Lack of Awareness Even Among Staff Can Hinder Access to Palliative Care for Cancer

For many people, accessing palliative care is not always easy.
BY Allie Casey
PUBLISHED September 13, 2016
Palliative care and supportive care services are an essential part of the treatment of cancer. Currently, all National Cancer Institute-designated, comprehensive cancer centers report having these services available to patients. However, there are barriers to the accessibility of them that some physicians may not even consider, according to the findings of a study presented at the American Society of Clinical Oncology (ASCO) 2016 Palliative Care in Oncology Symposium September 9-10 in San Francisco.

A group of Duke University and Duke Cancer Institute researchers presented a study which sought to determine how easy it would be for a new patient to access the palliative care system when they first contact a major cancer center.

Palliative care services, along with cancer education, multidisciplinary care teams, patient navigation, counseling/psychiatric care, genetic counseling and clinical trials, are required for Comission on Cancer (CoC)-accreditation, and all National Cancer Institute (NCI)-designated cancer centers state the availability of consultative palliative care services.

The study consisted of simulated calls to 40 NCI-designated cancer centers, using a “mystery shopper” format.
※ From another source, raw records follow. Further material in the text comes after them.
(* ===== verification/BsonDecimalQuot.v ===== *)
(** * Decimals: division is correctly rounded *)
From S2P Require Import Prelude.
From S2P Require Import BsonDecimal.
From S2P Require Import BsonDecimalOk.
From S2P Require Import BsonDecimalAdd.
From S2P Require Import BsonDecimalOps.
From S2P Require Import BsonDecimalRound.
From S2P Require Import BsonDecimalMul.
From S2P Require Import BsonDecimalDiv.
From S2P Require Import BsonDecimalDivOk.
#[local] Open Scope Z_scope.

(** A quotient depends on the difference of the powers only. *)
Lemma div_powers A V X1 Y1 X2 Y2 :
  0 <= X1 -> 0 <= Y1 -> 0 <= X2 -> 0 <= Y2 -> 0 < V -> X1 - Y1 = X2 - Y2 ->
  A * B ^ X1 / (V * B ^ Y1) = A * B ^ X2 / (V * B ^ Y2).
Proof.
  intros H1 H2 H3 H4 HV E.
  assert (forall X Y t, 0 <= X -> 0 <= Y -> 0 <= t ->
    A * B ^ X / (V * B ^ Y) = A * B ^ (X + t) / (V * B ^ (Y + t))) as Hs.
  { intros X Y t HX HY Ht. rewrite !Z.pow_add_r, !Z.mul_assoc by lia.
    pose proof (B_pow_pos Y HY). pose proof (B_pow_pos t Ht).
    rewrite Z.div_mul_cancel_r; [done| |lia]. pose proof (Z.mul_pos_pos V (B ^ Y) HV ltac:(lia)). lia. }
  rewrite (Hs X1 Y1 Y2), (Hs X2 Y2 Y1) by lia. do 2 f_equal; f_equal; lia.
Qed.

(** What the quotient digits are worth: the exact quotient of the two numbers,
    cut after the last of them. *)
Lemma quotient_mag k l r p pad m rq :
  wf_digits (dc_digits l) -> wf_digits (dc_digits r) -> rscale l <= k -> rscale r <= k ->
  0 < dval (dc_digits r) ->
  (m + length (dc_digits r) <= length (dc_digits l) + pad)%nat ->
  dc_weight p = dc_weight l - dc_weight r -> rq = Z.of_nat m - 1 - dc_weight p -> 0 <= rq ->
  quotient_spec (dc_digits l) (dc_digits r) pad m (dc_digits p) ->
  mag rq p = mag k l * B ^ rq / mag k r.
Proof.
  intros Wl Wr Kl Kr Vp HN Hw Erq Hrq (LQ & WQ & VQ).
  apply fits_rscale in Kl, Kr. unfold mag, mg, fits in *.
  rewrite LQ. replace (rq + dc_weight p + 1 - Z.of_nat m) with 0 by lia.
  rewrite Z.pow_0_r, Z.mul_1_r, VQ, <- Z.mul_assoc, <- Z.pow_add_r by lia.
  apply div_powers; lia.
Qed.

(** The whole number nearest to [x / y], the greater one from the middle. *)
Definition round_div (x y : Z) : Z := (2 * x + y) / (2 * y).

Lemma nearest_floor a b U rs rq :
  0 < b -> U = 10 ^ (4 * rq - rs) -> 0 <= rs -> rs < 4 * rq ->
  nearest U (a * B ^ rq / b) = round_div (a * 10 ^ rs) b * U.
Proof.
  intros Hb EU Hrs Hlt. unfold nearest, round_div. f_equal.
  assert (exists h, U = 2 * h /\ 0 < h) as (h & Eh & Hh).
  { exists (5 * 10 ^ (4 * rq - rs - 1)). split; [|pose proof (Z.pow_pos_nonneg 10 (4 * rq - rs - 1)); lia].
    rewrite EU. replace (4 * rq - rs) with (1 + (4 * rq - rs - 1)) at 1 by lia.
    rewrite Z.pow_add_r by lia. lia. }
  assert (B ^ rq = 10 ^ rs * (2 * h)) as EB.
  { rewrite <- Eh, EU, <- Z.pow_add_r, <- pow10_B by lia. f_equal. lia. }
  rewrite Eh, EB.
  replace (2 * (a * (10 ^ rs * (2 * h)) / b) + 2 * h) with (2 * (a * (10 ^ rs * (2 * h)) / b + h)) by lia.
  rewrite Z.div_mul_cancel_l by lia. rewrite <- Z.div_add by lia. rewrite Z.div_div by lia.
  replace (a * (10 ^ rs * (2 * h)) + h * b) with ((2 * (a * 10 ^ rs) + b) * h) by lia.
  replace (b * (2 * h)) with (2 * b * h) by lia. apply Z.div_mul_cancel_r; lia.
Qed.

(** The same value at another scale. *)
Lemma mag_rescale k k' d x rs :
  0 <= rs -> rs <= 4 * k -> rs <= 4 * k' -> rscale d <= k -> rscale d <= k' ->
  mag k d = x * 10 ^ (4 * k - rs) -> mag k' d = x * 10 ^ (4 * k' - rs).
Proof.
  assert (forall k k', 0 <= rs -> rs <= 4 * k -> k <= k' ->
    B ^ (k' - k) * 10 ^ (4 * k - rs) = 10 ^ (4 * k' - rs)) as Hp.
  { intros j j' ? ? ?. rewrite <- pow10_B, <- Z.pow_add_r by lia. f_equal. lia. }
  intros Hrs H1 H2 R1 R2 E. destruct (Z.le_ge_cases k k') as [Hle|Hle].
  - rewrite (mag_scale k k' d), E, <- (Hp k k') by lia. lia.
  - rewrite (mag_scale k' k d), <- (Hp k' k) in E by lia.
    pose proof (B_pow_pos (k - k') ltac:(lia)). nia.
Qed.

Lemma mag_pos_normal k d : wf_digits (dc_digits d) -> rscale d <= k -> dc_digits d <> [] ->
  hd 0 (dc_digits d) <> 0 -> 0 < dval (dc_digits d) /\ 0 < mag k d.
Proof.
  intros Hw Hk%fits_rscale Hne Hh. unfold fits in Hk. destruct (dc_digits d) as [|x ds] eqn:E; [done|].
  simpl in Hh. assert (0 < dval (x :: ds)) as Hp.
  { pose proof Hw as [Hx _]%Forall_cons. pose proof (first_pos x ds ltac:(lia) Hw).
    pose proof (B_pow_pos (Z.of_nat (length ds)) ltac:(lia)). lia. }
  split; [done|]. unfold mag, mg. rewrite E.
  pose proof (B_pow_pos (k + dc_weight d + 1 - Z.of_nat (length (x :: ds))) ltac:(lia)). nia.
Qed.

(** The value of a result at every scale that shows it. *)
Definition has_value (d : bson_decimal) (rs x : Z) : Prop :=
  forall K, rs <= 4 * K -> rscale d <= K -> mag K d = x * 10 ^ (4 * K - rs).

Lemma has_value_intro k d rs x :
  0 <= rs -> rs <= 4 * k -> rscale d <= k -> mag k d = x * 10 ^ (4 * k - rs) -> has_value d rs x.
Proof. intros Hrs H1 H2 E K H3 H4. by apply (mag_rescale k K). Qed.

Definition product_sign (l r : bson_decimal) : Z :=
  if dc_sign l =? dc_sign r then SDB_DECIMAL_POS else SDB_DECIMAL_NEG.

(** What a division leaves: a number in normal form. *)
Definition div_result (l r d : bson_decimal) (rs x : Z) : Prop :=
  finite d /\ normal d /\ dc_dscale d = rs /\ has_value d rs x /\
  (dc_digits d <> [] -> dc_sign d = product_sign l r).

Lemma product_sign_cases l r : product_sign l r = SDB_DECIMAL_POS \/ product_sign l r = SDB_DECIMAL_NEG.
Proof. unfold product_sign. destruct (_ =? _); auto. Qed.

(** The digits that the division computes. *)
Lemma div_digits k l r res rs (isRound : bool) :
  wf_digits (dc_digits l) -> wf_digits (dc_digits r) -> rscale l <= k -> rscale r <= k -> 0 <= rs ->
  hd 0 (dc_digits r) <> 0 -> dc_digits l <> [] ->
  exists p rq, decimal_div_ true true l r res rs isRound =
      (if isRound then '(rc, d) ← decimal_round p rs;
         if negb (rc =? 0) then Some (rc, d) else Some (0, decimal_strip d)
       else Some (0, decimal_strip (decimal_trunc p rs))) /\
    dc_isOwn p = true /\ dc_head p = [0] /\ wf_digits (dc_digits p) /\ dc_sign p = product_sign l r /\
    rscale p = rq /\ rs + (if isRound then 4 else 0) <= 4 * rq /\
    mag rq p = mag k l * B ^ rq / mag k r.
Proof.
  intros Wl Wr Kl Kr Hrs Hh Hl. destruct (dc_digits r) as [|v1 vs] eqn:Er; [done|]. simpl in Hh.
  unfold decimal_div_, dc_ndigits. rewrite Er. destruct (Z.eqb_spec v1 0); [done|].
  destruct (Z.eqb_spec (Z.of_nat (length (dc_digits l))) 0) as [Hz|_].
  { destruct (dc_digits l); [done|]. simpl in Hz. lia. }
  cbn [negb]. fold (product_sign l r). unfold DECIMAL_DEC_DIGITS.
  rewrite Z.quot_div_nonneg by lia.
  pose proof (Z.div_mod (rs + 4 - 1) 4 ltac:(lia)). pose proof (Z.mod_pos_bound (rs + 4 - 1) 4 ltac:(lia)).
  set (c := (rs + 4 - 1) / 4) in *.
  set (m := if isRound then Z.max (dc_weight l - dc_weight r + 1 + c) 1 + 1
            else Z.max (dc_weight l - dc_weight r + 1 + c) 1).
  assert (1 <= m /\ dc_weight l - dc_weight r + 1 + c + (if isRound then 1 else 0) <= m) as [Hm1 Hm2]
    by (unfold m; destruct isRound; lia).
  set (pad := Z.to_nat (Z.max (m + Z.of_nat (length (v1 :: vs))) (Z.of_nat (length (dc_digits l))) -
    Z.of_nat (length (dc_digits l)))).
  rewrite <- Er in Wr.
  destruct (quotient_ok (Z.to_nat m) (dc_digits l) (dc_digits r) pad) as (Q & EQ & HQ); try done;
    rewrite ?Er; try done; [unfold pad; lia|].
  rewrite Er in EQ. rewrite EQ. cbn [mbind option_bind].
  set (p := mkDec (dc_typemod res) (product_sign l r) (dc_dscale res) (dc_weight l - dc_weight r) true [0] Q).
  exists p, (m - 1 - (dc_weight l - dc_weight r)). destruct HQ as (LQ & WQ & VQ).
  split; [by destruct isRound|]. split_and!; try done.
  - unfold rscale, dc_ndigits. simpl. rewrite LQ. lia.
  - destruct isRound; lia.
  - apply (quotient_mag k l r p pad (Z.to_nat m)); try done; try (simpl; lia).
    + apply (mag_pos_normal k r); [done|done|by rewrite Er|by rewrite Er].
    + rewrite Er. unfold pad. lia.
    + simpl. destruct isRound; lia.
Qed.

Lemma div_round_ok k l r res rs :
  finite l -> finite r -> rscale l <= k -> rscale r <= k -> 0 <= rs -> hd 0 (dc_digits r) <> 0 ->
  exists d, decimal_div_ true true l r res rs true = Some (0, d) /\
    div_result l r d rs (round_div (mag k l * 10 ^ rs) (mag k r)).
Proof.
  intros [Sl Wl] [Sr Wr] Kl Kr Hrs Hh.
  assert (dc_digits r <> []) as Hne by (by destruct (dc_digits r)).
  destruct (mag_pos_normal k r Wr Kr Hne Hh) as [_ Hb].
  destruct (decide (dc_digits l = [])) as [Hl|Hl].
  { rewrite (mag_nil k l Hl), Z.mul_0_l. unfold decimal_div_, dc_ndigits. rewrite Hl.
    destruct (dc_digits r) as [|v1 vs]; [done|]. simpl in Hh. destruct (Z.eqb_spec v1 0); [done|].
    eexists. split; [done|]. unfold div_result. split_and!; try done; [split; [by left|constructor]|].
    intros K _ _. unfold round_div. rewrite Z.div_small by lia. done. }
  destruct (div_digits k l r res rs true Wl Wr Kl Kr Hrs Hh Hl)
    as (p & rq & -> & Ho & Hhd & Wp & Sp & Rp & Hrq & Mp).
  destruct (decimal_round_ok rq rs p) as (d1 & -> & E1 & W1 & R1 & S1 & T1 & O1 & G1); try done; try lia.
  { by exists []. }
  cbn [mbind option_bind negb Z.eqb]. eexists. split; [done|].
  destruct (decimal_strip_ok rq d1 O1 W1 ltac:(lia)) as (M1 & M2 & M3 & M4 & M5 & M6 & M7 & M8 & M9).
  unfold div_result. split_and!; try done.
  - split; [|done]. destruct M9 as [->|M9]; [|left; by apply M4].
    destruct G1 as [->|[_ ->]]; [rewrite Sp; apply product_sign_cases|by left].
  - by rewrite M7.
  - apply (has_value_intro rq); try lia. rewrite M1, E1, Mp. by apply nearest_floor; try lia.
  - intros Hd. destruct M9 as [->|M9]; [|done]. destruct G1 as [->|[G1 _]]; [done|].
    exfalso. apply Hd. unfold decimal_strip. rewrite O1, G1. done.
Qed.

Lemma div_scale_range l r : 0 <= decimal_get_div_scale l r <= DECIMAL_MAX_DISPLAY_SCALE.
Proof.
  unfold decimal_get_div_scale. destruct (first_digit _ _) as [w1 f1], (first_digit _ _) as [w2 f2].
  unfold DECIMAL_MIN_DISPLAY_SCALE, DECIMAL_MAX_DISPLAY_SCALE, DECIMAL_MAX_PRECISION. lia.
Qed.

Lemma div_result_scaled k l r d rs x K :
  div_result l r d rs x -> finite l -> finite r -> 0 <= k -> rs <= 4 * K -> rscale d <= K ->
  scaled K d = dsign l * dsign r * (x * 10 ^ (4 * K - rs)).
Proof.
  intros (Hf & Hn & _ & Hv & Hs) [Sl _] [Sr _] Hk H1 H2. unfold scaled. rewrite (Hv K H1 H2).
  destruct (decide (dc_digits d = [])) as [Hd|Hd].
  - pose proof (Hv K H1 H2) as E. rewrite (mag_nil K d Hd) in E. rewrite <- E. lia.
  - f_equal. unfold dsign. rewrite (Hs Hd). unfold product_sign. by destruct Sl as [-> | ->], Sr as [-> | ->].
Qed.

(** C16: division is correctly rounded.  For two numbers in the range of
    [rscale], of which the second is not zero, [decimal_div] gives, with the
    scale [rs] it selects (between 0 and 1000 places), the multiple of
    [10 ^ -rs] nearest to the exact quotient, away from zero from the middle,
    with the sign of the quotient and in normal form; division by zero is an
    error. *)
Theorem decimal_div_exact k l r res :
  finite l -> finite r -> normal r -> rscale l <= k -> rscale r <= k -> 0 <= k ->
  let rs := decimal_get_div_scale l r in
  0 <= rs <= DECIMAL_MAX_DISPLAY_SCALE /\
  if decimal_is_zero r then decimal_div true true l r res = Some (-6, res)
  else exists rc d, decimal_div true true l r res = Some (rc, d) /\
    rc = (if decimal_is_out_of_bound d then -6 else 0) /\ finite d /\ normal d /\ dc_dscale d = rs /\
    forall K, rs <= 4 * K -> rscale d <= K ->
      scaled K d = dsign l * dsign r * (round_div (mag k l * 10 ^ rs) (mag k r) * 10 ^ (4 * K - rs)).
Proof.
  intros Fl Fr Nr Kl Kr Hk rs. pose proof (div_scale_range l r) as Hrs. split; [done|]. fold rs in Hrs.
  unfold decimal_is_zero, decimal_div. rewrite !finite_not_special by done. cbn [orb]. fold rs.
  destruct (dc_digits r) as [|v vs] eqn:Er.
  { unfold decimal_div_. by rewrite Er. }
  destruct Nr as (Hh & _). rewrite Er in Hh. simpl in Hh. destruct (Z.eqb_spec v 0); [done|].
  destruct (div_round_ok k l r res rs) as (d & -> & HR); try done; [lia|by rewrite Er|].
  cbn [mbind option_bind negb Z.eqb]. exists (if decimal_is_out_of_bound d then -6 else 0), d.
  split; [by destruct (decimal_is_out_of_bound d)|]. pose proof HR as (Hf & Hn & Hd & _).
  split_and!; try done. intros K H1 H2. by apply (div_result_scaled k l r d rs).
Qed.

(** -12.5 / 3.0625 is -4.0816326530612245 to 16 places. *)
Lemma decimal_div_exact_witness :
  exists d, decimal_div true true dec_example1 dec_example2 decimal_init = Some (0, d) /\
    scaled 4 d = - 40816326530612245 /\ dc_digits d = [4; 816; 3265; 3061; 2245].
Proof.
  destruct dec_examples_valid as [[F1 _] [F2 N2]].
  destruct (decimal_div_exact 2 dec_example1 dec_example2 decimal_init F1 F2 N2) as [_ H];
    [vm_compute; discriminate|vm_compute; discriminate|lia|].
  change (decimal_is_zero dec_example2) with false in H.
  destruct H as (rc & d & E & _ & _ & _ & _ & Hv). exists d.
  assert (rscale d <= 4) as Hr by (vm_compute in E; injection E as _ <-; vm_compute; discriminate).
  rewrite (Hv 4); [|vm_compute; discriminate|exact Hr].
  split; [|split; [vm_compute; reflexivity|]]; vm_compute in E; injection E as <- <-; reflexivity.
Defined.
The calls all followed a standardized script, involving a family member seeking palliative care for a 58-year-old woman with inoperable liver cancer. Researchers called each center four times on different days, twice with the caller reporting Medicaid insurance and twice with private insurance. Researchers then reported on the quantitative and qualitative components of the answers they received. Overall, 160 calls were made, 46 of which did not reach a person (29 percent).

Researchers found that 38.2 percent of  callers were unable to receive complete information about supportive care services. Additionally, only 37.6 percent of callers were told all seven  supportive care services were offered. In 9.5 percent of the calls, the call recipient could not confirm whether palliative care services were offered at the cancer center. While specific responses varied when researchers asked if palliative care was available, the authors wrote, “10 call recipients told us that they were unsure whether palliative care was available, while five more told us that they were sure it was not available.”

 There were also several misconceptions about palliative care within the staff answering the calls. For instance, callers were told that palliative care services were available for certain patients, such as end of life patients only that there were not doctors who focused on symptom management, that availability depended on a review of medical records or that the call recipient was unfamiliar with the term altogether.

When answering “yes” to palliative care services being available at a particular cancer center, call recipients often referred the callers to patient navigation and genetic assessment services.

The he authors on the study noted, “The availability of these services does not guarantee their accessibility; efforts much be made to close this availability/accessibility gap.”

Overall, the study found that if the frontline office staff of a cancer center do not understand some services, it could impede patients’ accessibility to those services.

“As oncologists, we like to believe that when we refer patients to our institution’s helpline, that they will get connected to the services they need, but that doesn’t always happen,” Arif Kamal, M.D., an oncologist at Duke Cancer Institute and co-investigator on the study said in a press release. “It’s important for oncologists to be aware of these barriers and to work to eliminate them.”
 
The researchers suggest expanding awareness and education to patient-facing cancer center employees about the services available. Katheryn Hutchins, a third-year medical student at Duke University and lead author on the study, pointed out that this study “provides an opportunity for cancer centers to empower their front-line staff, as well as the oncology care team, through education and training so the entire enterprise has a common understanding of palliative care and how to access it.”